[edit]
Autobidders with Budget and ROI Constraints: Efficiency, Regret, and Pacing Dynamics
Proceedings of Thirty Seventh Conference on Learning Theory, PMLR 247:3642-3643, 2024.
Abstract
We study a game between autobidding algorithms that compete in an online advertising platform. Each autobidder is tasked with maximizing its advertiser’s total value over multiple rounds of a repeated auction, subject to budget and return-on-investment constraints. We propose a gradient-based learning algorithm that is guaranteed to satisfy all constraints and achieves vanishing individual regret. Our algorithm uses only bandit feedback and can be used with the first- or second-price auction, as well as with any “intermediate” auction format.
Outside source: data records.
(** A normalised image of the specification: one channel, every pixel 0
    or 255. *)
Definition is_binary (px : list (list Z)) : Prop :=
  Forall (Forall (fun v => v = 0%Z \/ v = 255%Z)) px.

(** ** The record store *)

Definition id_key : str := lit "_id".

(** A collection: its documents in natural order, the next identifier the
    store hands out, and whether the server answers. *)
Record Collection := mkCollection {
  docs : list pydict;
  next_oid : N;
  reachable : bool
}.

Definition has_key (k : str) (d : pydict) : bool :=
  existsb (str_eqb k) (dict_keys d).

(** A document gets an ["_id"] on insertion when it has none. *)
Fixpoint assign_ids (oid : N) (records : list pydict) : list pydict * N :=
  match records with
  | [] => ([], oid)
  | d :: rest =>
      if has_key id_key d then
        let '(ds, n) := assign_ids oid rest in (d :: ds, n)
      else
        let '(ds, n) := assign_ids (N.succ oid) rest in
        (((id_key, PObjectId oid) :: d) :: ds, n)
  end.

Definition insert_many (c : Collection) (records : list pydict)
  : result Collection :=
  if negb (reachable c) then Raise (OtherError "ServerSelectionTimeoutError")
  else match records with
       | [] => Raise (OtherError "documents must be a non-empty list")
       | _ =>
           let '(ds, n) := assign_ids (next_oid c) records in
           Ok (mkCollection (docs c ++ ds) n true)
       end.

(** [list(collection.find())]. *)
Definition find (c : Collection) : result (list pydict) :=
  if reachable c then Ok (docs c)
  else Raise (OtherError "ServerSelectionTimeoutError").
(** * CKAN Toolbox: the CSV type-inference engine and the schema helpers

    A shallow embedding of [main.js] (detectType, chooseType,
    generateDataDictionary) and of the pure parts of [ckan.js]
    (setDataDictionary, schemaDict, compareSchemas), followed by the
    properties of the specification that concern them. *)

From Stdlib Require Import List NArith ZArith Bool Lia Ascii.
From Stdlib Require Import Permutation Sorted.
From Stdlib Require String.
Import ListNotations.
Import String.StringSyntax.
Delimit Scope string_scope with string.

(* ===================================================================== *)
(** ** JavaScript strings, cell values and plain objects *)
(* ===================================================================== *)

Module JS.

(** A JavaScript string is a sequence of UTF-16 code units. *)
Definition jsstring := list N.

Definition cu (a : ascii) : N := N_of_ascii a.
Arguments cu a%_char.

(** ASCII literals of the source text. *)
Definition lit (s : String.string) : jsstring :=
  map cu (String.list_ascii_of_string s).
Arguments lit s%_string.

(** [a === b] on two strings. *)
Fixpoint str_eqb (a b : jsstring) : bool :=
  match a, b with
  | [], [] => true
  | x :: a', y :: b' => N.eqb x y && str_eqb a' b'
  | _, _ => false
  end.

(** [a <= b] in the code-unit order that [Array.prototype.sort] uses when
    it is called without a comparator. *)
Fixpoint str_leb (a b : jsstring) : bool :=
  match a, b with
  | [], _ => true
  | _ :: _, [] => false
  | x :: a', y :: b' =>
      if N.ltb x y then true
      else if N.eqb x y then str_leb a' b'
      else false
  end.

(** WhiteSpace and LineTerminator code points of ECMAScript, the ones
    [String.prototype.trim] strips. *)
Definition is_white_space (c : N) : bool :=
  ((9 <=? c) && (c <=? 13) || (c =? 32) || (c =? 160) || (c =? 5760)
   || (8192 <=? c) && (c <=? 8202) || (c =? 8232) || (c =? 8233)
   || (c =? 8239) || (c =? 8287) || (c =? 12288) || (c =? 65279))%N.
Lemma keeps_self_try {A} (m : M A) (h : Exn → M A) :
  keeps_self m → (∀ e, keeps_self (h e)) → keeps_self (try_except m h).
Proof.
  intros Hm Hh w. unfold try_except.
  specialize (Hm w). destruct (m w) as [[a|e] w']; simpl in *.
  - done.
  - by rewrite Hh.
Qed.

Lemma keeps_self_get_self : keeps_self get_self.
Proof. by intros w. Qed.

Lemma keeps_self_get_db : keeps_self get_db.
Proof. by intros w. Qed.

Lemma keeps_self_set_db d : keeps_self (set_db d).
Proof. by intros w. Qed.

Lemma keeps_self_logger lvl text args : keeps_self (logger lvl text args).
Proof. by intros w. Qed.

Lemma keeps_self_now : keeps_self datetime_now_isoformat.
Proof. by intros w. Qed.

End Frames.

Create HintDb frame discriminated.

#[export] Hint Resolve keeps_self_ret keeps_self_raise keeps_self_get_self
  keeps_self_get_db keeps_self_set_db keeps_self_logger keeps_self_now
  : frame.

(** Walk through a method body built from the primitives above. *)
Ltac frame :=
  repeat first
    [ apply keeps_self_bind; [| intros ?]
    | apply keeps_self_try; [| intros ?]
    | solve [auto with frame]
    | match goal with
      | |- keeps_self (match ?x with _ => _ end) => destruct x
      end ].

Section DatabaseFrames.

Lemma keeps_self_called c : keeps_self (called c).
Proof. unfold called. frame. Qed.

Lemma keeps_self_get_connection : keeps_self _get_connection.
Proof. unfold _get_connection. pose proof keeps_self_called. frame. Qed.

Lemma keeps_self_cursor : keeps_self cursor.
Proof. apply keeps_self_called. Qed.

Lemma keeps_self_select : keeps_self select_last_results.
Proof. unfold select_last_results. pose proof keeps_self_called. frame. Qed.

Lemma keeps_self_save_result r t p s : keeps_self (save_result r t p s).
Proof. unfold save_result. pose proof keeps_self_called. frame. Qed.

End DatabaseFrames.

#[export] Hint Resolve keeps_self_called keeps_self_get_connection
  keeps_self_cursor keeps_self_select keeps_self_save_result : frame.

Section EngineFrames.

Lemma keeps_self_predict_data data : keeps_self (predict_data data).
Proof. unfold predict_data. frame. Qed.

Lemma keeps_self_predict_save save_prediction :
  keeps_self (predict_save save_prediction).
Proof. unfold predict_save. frame. Qed.

Lemma keeps_self_update_results actual_result :
  keeps_self (update_results actual_result).
Proof. unfold update_results. frame. Qed.

Lemma keeps_self_get_algorithm_stats : keeps_self get_algorithm_stats.
Proof. unfold get_algorithm_stats. frame. Qed.

End EngineFrames.

#[export] Hint Resolve keeps_self_predict_data keeps_self_predict_save
  keeps_self_update_results keeps_self_get_algorithm_stats : frame.

(** ** The prediction cycle leaves the engine alone *)

(** C10: [predict] never mutates the engine's own state.  For every
    [data], every [save_prediction] flag and every world, the list of
    registered algorithms, the deep-learning model, the result
    aggregator and the database manager are the same after the call as
    before it. *)
Theorem predict_keeps_self (data save_prediction : Value) (w : World) :
  let w' := (predict data save_prediction w).2 in
  algorithms (self w') = algorithms (self w) ∧
  deep_learning_model (self w') = deep_learning_model (self w) ∧
  result_aggregator (self w') = result_aggregator (self w) ∧
  db_manager (self w') = db_manager (self w).
Proof.
  assert (keeps_self (predict data save_prediction)) as H.
  { unfold predict. frame. }
  simpl. by rewrite (H w).
Qed.

(** ** Outcome resolution *)

(** C5: when persisting the actual outcome fails, no per-strategy
    record (total_predictions, correct_predictions, accuracy, weight)
    is mutated: the registered strategies are, record for record, what
    they were before the call. *)
Theorem failed_persist_keeps_records
    (actual_result : Value) (w : World) (m : DatabaseManager) (e : Exn) :
  db_manager (self w) = Some m →
  manager_truth m = true →
  save_failure (db w) = Some e →
  algorithms (self (update_results actual_result w).2) = algorithms (self w).
Proof.
  intros _ _ _. by rewrite keeps_self_update_results.
Qed.

Lemma failed_persist_keeps_records_witness :
  algorithms (self (update_results (VStr "B") Scenario.world_failing).2)
  = [Scenario.S1; Scenario.S2].
Proof.
  apply (failed_persist_keeps_records (VStr "B") Scenario.world_failing
           Scenario.manager Scenario.disk_full); reflexivity.
Defined.

(** What [update_results] does when the write succeeds. *)
Lemma update_results_saved (actual_result : Value) (w : World) (m : DatabaseManager) :
  db_manager (self w) = Some m →
  manager_truth m = true →
  save_failure (db w) = None →
  let i := next_id (game_results (db w)) in
  update_results actual_result w =
    (Return (VInt i),
     mkWorld (self w)
       (mkDatabase
          (game_results (db w) ++ [mkRow i actual_result (now w) VNone 1])
          (connect_failure (db w)) None
          (db_calls (db w) ++ [SaveResult actual_result (now w) VNone 1]))
       (log w ++ [mkLog INFO "Sonuç kaydedildi: ID={}, Sonuç={}"
                    [VInt i; actual_result]])
       (now w)).
Proof.
  destruct w as [e [rows cf sf calls] l n]; simpl.
  intros Hm Ht ->.
  unfold update_results, mbind, M_bind, get_self; simpl.
  rewrite Hm; simpl. rewrite Ht. done.
Qed.

(** What [update_results] does when the write fails. *)
Lemma update_results_failed (actual_result : Value) (w : World)
    (m : DatabaseManager) (e : Exn) :
  db_manager (self w) = Some m →
  manager_truth m = true →
  save_failure (db w) = Some e →
  update_results actual_result w =
    (Return (VInt (-1)),
     mkWorld (self w)
       (mkDatabase (game_results (db w)) (connect_failure (db w)) (Some e)
          (db_calls (db w) ++ [SaveResult actual_result (now w) VNone 1]))
       (log w ++ [mkLog ERROR "Sonuç güncelleme hatası: {}" [VStr (str e)]])
       (now w)).
Proof.
  destruct w as [eng [rows cf sf calls] l n]; simpl.
  intros Hm Ht ->.
  unfold update_results, mbind, M_bind, get_self; simpl.
  rewrite Hm; simpl. rewrite Ht. done.
Qed.

(** C3, as stated, fails: the outcome "X" is outside P/B/T, yet the
    call does not fail and the row is written. *)
Lemma invalid_outcome_is_written :
(VStr "X" ∉ labels) ∧ ¬ rejects_outcome (VStr "X") Scenario.world_A.
Proof.
  split.
  - unfold labels. rewrite !not_elem_of_cons. repeat split; try discriminate.
    apply not_elem_of_nil.
  - intros (e & w' & Hrun & _).
    rewrite (update_results_saved _ _ Scenario.manager) in Hrun by reflexivity.
    discriminate Hrun.
Qed.

(** C3, amended: [update_results] does not validate the actual outcome.
    Whatever value it is given, in the label set or not, with a
    database manager set and a write that succeeds it hands the value
    to [save_result] as it is, the row is appended to the history, and
    the id of the new row is returned; no exception is raised. *)
Theorem update_results_writes_any_outcome
    (actual_result : Value) (w : World) (m : DatabaseManager) :
  db_manager (self w) = Some m →
  manager_truth m = true →
  save_failure (db w) = None →
  ∃ w',
    update_results actual_result w
      = (Return (VInt (next_id (game_results (db w)))), w') ∧
    game_results (db w') =
      game_results (db w) ++
        [mkRow (next_id (game_results (db w))) actual_result (now w) VNone 1] ∧
    db_calls (db w') =
      db_calls (db w) ++ [SaveResult actual_result (now w) VNone 1].
Proof.
  intros Hm Ht Hs. eexists. split.
  - by apply (update_results_saved actual_result w m).
  - done.
Qed.

Lemma update_results_writes_any_outcome_witness :
  ∃ w',
    update_results (VStr "X") Scenario.world_A = (Return (VInt 6), w') ∧
    game_results (db w') =
      Scenario.history Scenario.window_A ++
        [mkRow 6 (VStr "X") Scenario.stamp VNone 1] ∧
    db_calls (db w') = [SaveResult (VStr "X") Scenario.stamp VNone 1].
Proof.
  apply (update_results_writes_any_outcome (VStr "X") Scenario.world_A
           Scenario.manager); reflexivity.
Defined.

(** C4, as stated, fails: the write fails, and the caller gets an
    ordinary return value instead of an exception. *)
Lemma failed_write_is_not_raised :
  truthy manager_truth (db_manager (self Scenario.world_failing)) = true ∧
  is_Some (save_failure (db Scenario.world_failing)) ∧
  ¬ surfaces_failure (VStr "B") Scenario.world_failing.
Proof.
  split; [reflexivity|]. split; [by eexists|].
  intros (e & w' & Hrun).
  rewrite (update_results_failed _ _ Scenario.manager Scenario.disk_full)
    in Hrun by reflexivity.
  discriminate Hrun.
Qed.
Our main result is that when these autobidders play against each other, the resulting expected liquid welfare over all rounds is at least half of the expected optimal liquid welfare achieved by any allocation. Our analysis holds whether or not the bidding dynamics converges to an equilibrium, side-stepping the dearth of provable convergence guarantees in the literature and the hardness result (Chen et al., 2021) which precludes such guarantees for budget-constrained second-price auctions. Our vanishing-regret result extends to an adversarial environment, without any assumptions on the other agents. We adopt a non-standard benchmark: the sequence of bids such that each bid $b_t$ maximizes value for the environment in round $t$. Hence, we side-step the impossibility results for the standard benchmark of best fixed bid (Balseiro and Gur, 2019). When there is only a budget constraint, our algorithm specializes to the autobidding algorithm from (Balseiro and Gur, 2019), and our guarantees specialize to the regret and liquid welfare guarantees from Gaitonde et al. (2023). While our approach to bounding liquid welfare shares a common high-level strategy with Gaitonde et al. (2023), handling the ROI constraint, and particularly both constraints jointly, introduces a variety of new technical challenges. These challenges necessitate a new algorithm, changes to the way liquid welfare bounds are established, and a different methodology for establishing regret properties.